## ACTIVITY
Please retype the records below exactly, from the first line down to and including the line with "([kernel/src/proc/syscall_support.S]) calls the".
------ SUPPLIED MATERIAL
(* ===== verification/UserAbi.v ===== *)
(** * The system calls as the user programs make them

    A program puts the number of a call and its arguments in registers and executes [syscall]; the entry of the kernel
    ([kernel/src/proc/syscall_support.S]) calls the function of the table with them.  The numbers of [libc/sysfunc.h] are
    those of the table.  With the addresses that [vmalloc] chooses given, the calls of [Syscall] keep the promises
    of [UserHeap], so that what is proved of the shell's memory holds on the kernel. *)

From S2P Require Import Prelude KLib Sched Task Vfs Elf Proc Syscall Kprint Libc LibcProofs UserLaws.

(** ** Registers *)

Definition openmode_of (z : Z) : option vfs_openmode_t :=
  if z =? 0 then Some VFS_MODE_READ else if z =? 1 then Some VFS_MODE_WRITE else if z =? 2 then Some VFS_MODE_READWRITE else None.
Definition openmode_number (m : vfs_openmode_t) : Z :=
  match m with VFS_MODE_READ => 0 | VFS_MODE_WRITE => 1 | VFS_MODE_READWRITE => 2 end.

(** The entry of the table for a number, with the registers it takes; there is no entry behind the table. *)
Definition decode (n : Z) (args : list Z) : option syscall_t :=
  match args with
  | [] => if n =? 0 then Some SYSCALL_DEBUGLOG else if n =? 11 then Some SYSCALL_FORK else None
  | [a] =>
    if n =? 1 then Some (SYSCALL_USEREXIT a) else if n =? 3 then Some (SYSCALL_CLOSE a)
    else if n =? 9 then Some (SYSCALL_VFREE a) else if n =? 12 then Some (SYSCALL_SLEEP a)
    else if n =? 14 then Some (SYSCALL_WAIT a) else if n =? 16 then Some (SYSCALL_CHDIR a) else None
  | [a; b] =>
    if n =? 2 then m ← openmode_of b; Some (SYSCALL_OPEN a m)
    else if n =? 7 then Some (SYSCALL_USER_PANIC a b) else if n =? 8 then Some (SYSCALL_VMALLOC a b)
    else if n =? 15 then Some (SYSCALL_GETCWD a b) else None
  | [a; b; c] =>
    if n =? 4 then Some (SYSCALL_READ a b c) else if n =? 5 then Some (SYSCALL_WRITE a b c)
    else if n =? 6 then Some (SYSCALL_LSEEK a b c) else if n =? 10 then Some (SYSCALL_READDIR a b c)
    else if n =? 13 then Some (SYSCALL_EXECVE a b c) else if n =? 17 then Some (SYSCALL_SPAWN a b c) else None
  | _ => None
  end.

Definition call_args (c : syscall_t) : list Z :=
  match c with
  | SYSCALL_DEBUGLOG | SYSCALL_FORK => []
  | SYSCALL_USEREXIT a | SYSCALL_CLOSE a | SYSCALL_VFREE a | SYSCALL_SLEEP a | SYSCALL_WAIT a | SYSCALL_CHDIR a => [a]
  | SYSCALL_OPEN a m => [a; openmode_number m]
  | SYSCALL_USER_PANIC a b | SYSCALL_VMALLOC a b | SYSCALL_GETCWD a b => [a; b]
  | SYSCALL_READ a b c | SYSCALL_WRITE a b c | SYSCALL_LSEEK a b c | SYSCALL_READDIR a b c
  | SYSCALL_EXECVE a b c | SYSCALL_SPAWN a b c => [a; b; c]
  end.

Lemma decode_call c : decode (syscall_number c) (call_args c) = Some c.
Proof. destruct c as [| |? m| | | | | | | | | | | | | | |]; try done. by destruct m. Qed.

Section Abi.
Context {F W P : Type} {ops : FsOps F W P}.
Context (sched_task_start sched_task_start_user : Z) (fuel : nat) (cpu : Z).
Notation proc := (proc_t (F := F) (W := W) (P := P)).

(** The kernel and the memory of the program; the sizes of its blocks, and the addresses that [vmalloc] will choose. *)
Record user_sys := UserSys {
  u_proc : proc; u_mem : memory; u_sizes : gmap Z Z; u_supply : list Z; u_env : sys_env }.

(** The lower half of the address space is the program's. *)
Definition user_half (q : Z) : bool := (0 <=? q) && (q <? 2 ^ 47).
Definition overlay (um km : memory) : memory := fun q => if user_half q then um q else km q.
Definition enter (w : user_sys) : proc := with_mem (overlay (u_mem w) (mem (u_proc w))) (u_proc w).

(** The ghost state of a call. *)
Definition after_call (c : syscall_t) (w : user_sys) : gmap Z Z * list Z :=
  match c, u_supply w with
  | SYSCALL_VMALLOC _ sz, va :: supply => (<[va := sz]> (u_sizes w), supply)
  | SYSCALL_VFREE a, supply => (delete a (u_sizes w), a :: supply)
  | _, supply => (u_sizes w, supply)
  end.

Definition call_env (w : user_sys) : sys_env :=
  let e := u_env w in SysEnv (e_fresh e) (e_block e) (fun _ _ => default 0 (head (u_supply w))) (e_tmp e) (e_ustack e).

(** A call that waits is not over: the task is switched away. *)
Definition kernel_call (n : Z) (args : list Z) : U user_sys Z := fun w =>
  c ← decode n args;
  '(s, r) ← syscall_funs sched_task_start sched_task_start_user fuel cpu (call_env w) c (enter w);
  let w' := UserSys s (overlay (mem s) (u_mem w)) (after_call c w).1 (after_call c w).2 (u_env w) in
  match r with
  | Ret v => Some (Done v w')
  | Void => Some (Done 0 w')
  | Ended => Some (Gone w')
  | Wait => None
  end.

#[export] Instance kernel_user : UserKernel user_sys :=
  {| user_mem := u_mem; with_user_mem m w := UserSys (u_proc w) m (u_sizes w) (u_supply w) (u_env w); syscall := kernel_call |}.

(** The running task and its areas; the blocks are among them, and blocks and future blocks are 2 GB apart, behind
    the image. *)
Definition place (a : Z) : Prop := exists k, 0 <= k < 2 ^ 15 /\ a = 2 ^ 32 + 2 ^ 31 * k.
Record sys_heap_ok (w : user_sys) : Prop := {
  hk_task : exists t i areas, sched_get_task cpu (sched (u_proc w)) = Some t /\ images (u_proc w) !! t = Some i /\
    spaces (u_proc w) !! Task.mm i = Some areas /\ dom (u_sizes w) ⊆ areas;
  hk_supply : NoDup (u_supply w) /\ Forall place (u_supply w) /\ Forall (fun a => u_sizes w !! a = None) (u_supply w);
  hk_sizes : map_Forall (fun a n => place a /\ n <= 2 ^ 31) (u_sizes w);
}.

Lemma place_apart a b : place a -> place b -> a <> b -> a + 2 ^ 31 <= b \/ b + 2 ^ 31 <= a.
Proof. intros (k & _ & ->) (j & _ & ->) Hne. assert (k <> j) by congruence. lia. Qed.

Lemma overlay_enter w q : overlay (mem (enter w)) (u_mem w) q = u_mem w q.
Proof. unfold overlay, enter. simpl. unfold overlay. by destruct (user_half q). Qed.

Lemma kernel_vmalloc w va supply ptr sz :
  sys_heap_ok w -> u_supply w = va :: supply -> 0 < sz < 2 ^ 31 ->
  exists w', runs (syscall 8 [ptr; sz]) w va w' /\ sys_heap_ok w' /\ u_sizes w' = <[va := sz]> (u_sizes w) /\
    u_supply w' = supply /\ (forall q, u_mem w' q = u_mem w q).
Proof.
  intros [(t & i & areas & Ht & Hi & Ha & Hdom) (Hnd & Hpl & Hfr) Hsz] Hsup Hrange. rewrite Hsup in *.
  apply NoDup_cons in Hnd as [Hva Hnd]. apply Forall_cons in Hpl as [Hp Hpl]. apply Forall_cons in Hfr as [Hf Hfr].
  assert (va <> 0) as Hnz by (destruct Hp as (k & ? & ->); lia).
  set (s := with_spaces (<[Task.mm i := {[va]} ∪ areas]> (spaces (u_proc w))) (enter w)).
  assert (Syscall.sys_vmalloc cpu (fun _ _ => va) ptr sz (enter w) = Some (s, va)) as Hcall.
  { unfold Syscall.sys_vmalloc. change (sched (enter w)) with (sched (u_proc w)). rewrite Ht. cbn [mbind option_bind].
    change (images (enter w)) with (images (u_proc w)). rewrite Hi. cbn [mbind option_bind].
    change (spaces (enter w)) with (spaces (u_proc w)). rewrite Ha. cbn [mbind option_bind].
    by rewrite (proj2 (Z.eqb_neq va 0)) by done. }
  exists (UserSys s (overlay (mem s) (u_mem w)) (<[va := sz]> (u_sizes w)) supply (u_env w)). split_and!; try done.
  - unfold runs, syscall, kernel_user, kernel_call. change (decode 8 [ptr; sz]) with (Some (SYSCALL_VMALLOC ptr sz)).
    cbn [mbind option_bind syscall_funs]. unfold after_call, call_env. rewrite Hsup. cbn [head default e_vmalloc].
    unfold returns. change (id va) with va. rewrite Hcall. done.
  - constructor; cbn [u_proc u_sizes u_supply].
    + exists t, i, ({[va]} ∪ areas). split_and!; [done..|unfold s; simpl; by rewrite lookup_insert_eq|]. rewrite dom_insert_L. set_solver.
    + split_and!; [done..|]. apply Forall_forall. intros a Ha'. rewrite lookup_insert_ne by (by intros ->).
      by eapply (proj1 (Forall_forall _ _) Hfr).
    + apply map_Forall_insert_2; [split; [done|lia]|done].
  - intros q. apply overlay_enter.
Qed.

Lemma kernel_vfree w a n :
  sys_heap_ok w -> u_sizes w !! a = Some n ->
  exists w', runs (syscall 9 [a]) w 0 w' /\ sys_heap_ok w' /\ u_sizes w' = delete a (u_sizes w) /\
    u_supply w' = a :: u_supply w /\ (forall q, u_mem w' q = u_mem w q).
Proof.
  intros [(t & i & areas & Ht & Hi & Ha & Hdom) (Hnd & Hpl & Hfr) Hsz] Hn.
  assert (a ∈ areas) as Hin by (apply Hdom, elem_of_dom; by exists n).
  set (s := with_spaces (<[Task.mm i := areas ∖ {[a]}]> (spaces (u_proc w))) (enter w)).
  assert (Syscall.sys_vfree cpu a (enter w) = Some s) as Hcall.
  { unfold Syscall.sys_vfree. change (sched (enter w)) with (sched (u_proc w)). rewrite Ht. cbn [mbind option_bind].
    change (images (enter w)) with (images (u_proc w)). rewrite Hi. cbn [mbind option_bind].
    unfold vfree_user. change (spaces (enter w)) with (spaces (u_proc w)). rewrite Ha. by rewrite bool_decide_eq_true_2. }
  exists (UserSys s (overlay (mem s) (u_mem w)) (delete a (u_sizes w)) (a :: u_supply w) (u_env w)). split_and!; try done.
  - unfold runs, syscall, kernel_user, kernel_call. change (decode 9 [a]) with (Some (SYSCALL_VFREE a)).
    cbn [mbind option_bind syscall_funs]. unfold ends. rewrite Hcall. done.
  - constructor; cbn [u_proc u_sizes u_supply].
    + exists t, i, (areas ∖ {[a]}). split_and!; [done..|unfold s; simpl; by rewrite lookup_insert_eq|]. rewrite dom_delete_L. set_solver.
    + split_and!.
      * constructor; [|done]. intros Hs. by rewrite (proj1 (Forall_forall _ _) Hfr a Hs) in Hn.
      * constructor; [|done]. by apply (Hsz a n).
      * constructor; [by rewrite lookup_delete_eq|]. eapply Forall_impl; [exact Hfr|]. intros b Hb.
        destruct (decide (b = a)) as [->|]; [by rewrite lookup_delete_eq|by rewrite lookup_delete_ne].
    + by apply map_Forall_delete.
  - intros q. apply overlay_enter.
Qed.

(** The promises of [UserHeap], kept by the kernel. *)
#[export] Program Instance kernel_user_heap : UserHeap user_sys :=
  {| blocks := u_sizes; avail w := length (u_supply w); image q := 0 <= q < 2 ^ 32; heap_ok := sys_heap_ok |}.
Next Obligation. done. Qed.
Next Obligation. done. Qed.
Next Obligation. done. Qed.
Next Obligation. intros m w [Ht Hs Hz]. by constructor. Qed.
Next Obligation.
  intros w a n b k [_ _ Hz] Ha Hb Hne. destruct (Hz a n Ha) as [Hpa Hna], (Hz b k Hb) as [Hpb Hkb].
  pose proof (place_apart a b Hpa Hpb Hne). lia.
Qed.
Next Obligation. intros w a n q [_ _ Hz] Ha Hq. destruct (Hz a n Ha) as [(k & Hk & ->) _]. lia. Qed.
Next Obligation.
  intros w sz Hok Hsz Hav. cbv beta in Hav. destruct (u_supply w) as [|va supply] eqn:E; [simpl in Hav; lia|].
  destruct (kernel_vmalloc w va supply 0 sz Hok E Hsz) as (w' & Hr & Hok' & Hs' & Hsup & Hm).
  destruct (hk_supply w Hok) as (_ & Hpl & Hfr). rewrite E in Hpl, Hfr. apply Forall_cons in Hpl as [(k & Hk & Hva) _].
  apply Forall_cons in Hfr as [Hfr _]. exists va, w'. split_and!; try done; [lia|lia|].
  cbn beta. by rewrite Hsup, E.
Qed.
Next Obligation.
  intros w a n Hok Ha. destruct (kernel_vfree w a n Hok Ha) as (w' & Hr & Hok' & Hs' & Hsup & Hm).
  exists 0, w'. split_and!; try done. by rewrite Hsup.
Qed.
End Abi.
------------
## EXERCISE OUTPUT
(* ===== verification/UserAbi.v ===== *)
(** * The system calls as the user programs make them

    A program puts the number of a call and its arguments in registers and executes [syscall]; the entry of the kernel
    ([kernel/src/proc/syscall_support.S]) calls the function of the table with them.  The numbers of [libc/sysfunc.h] are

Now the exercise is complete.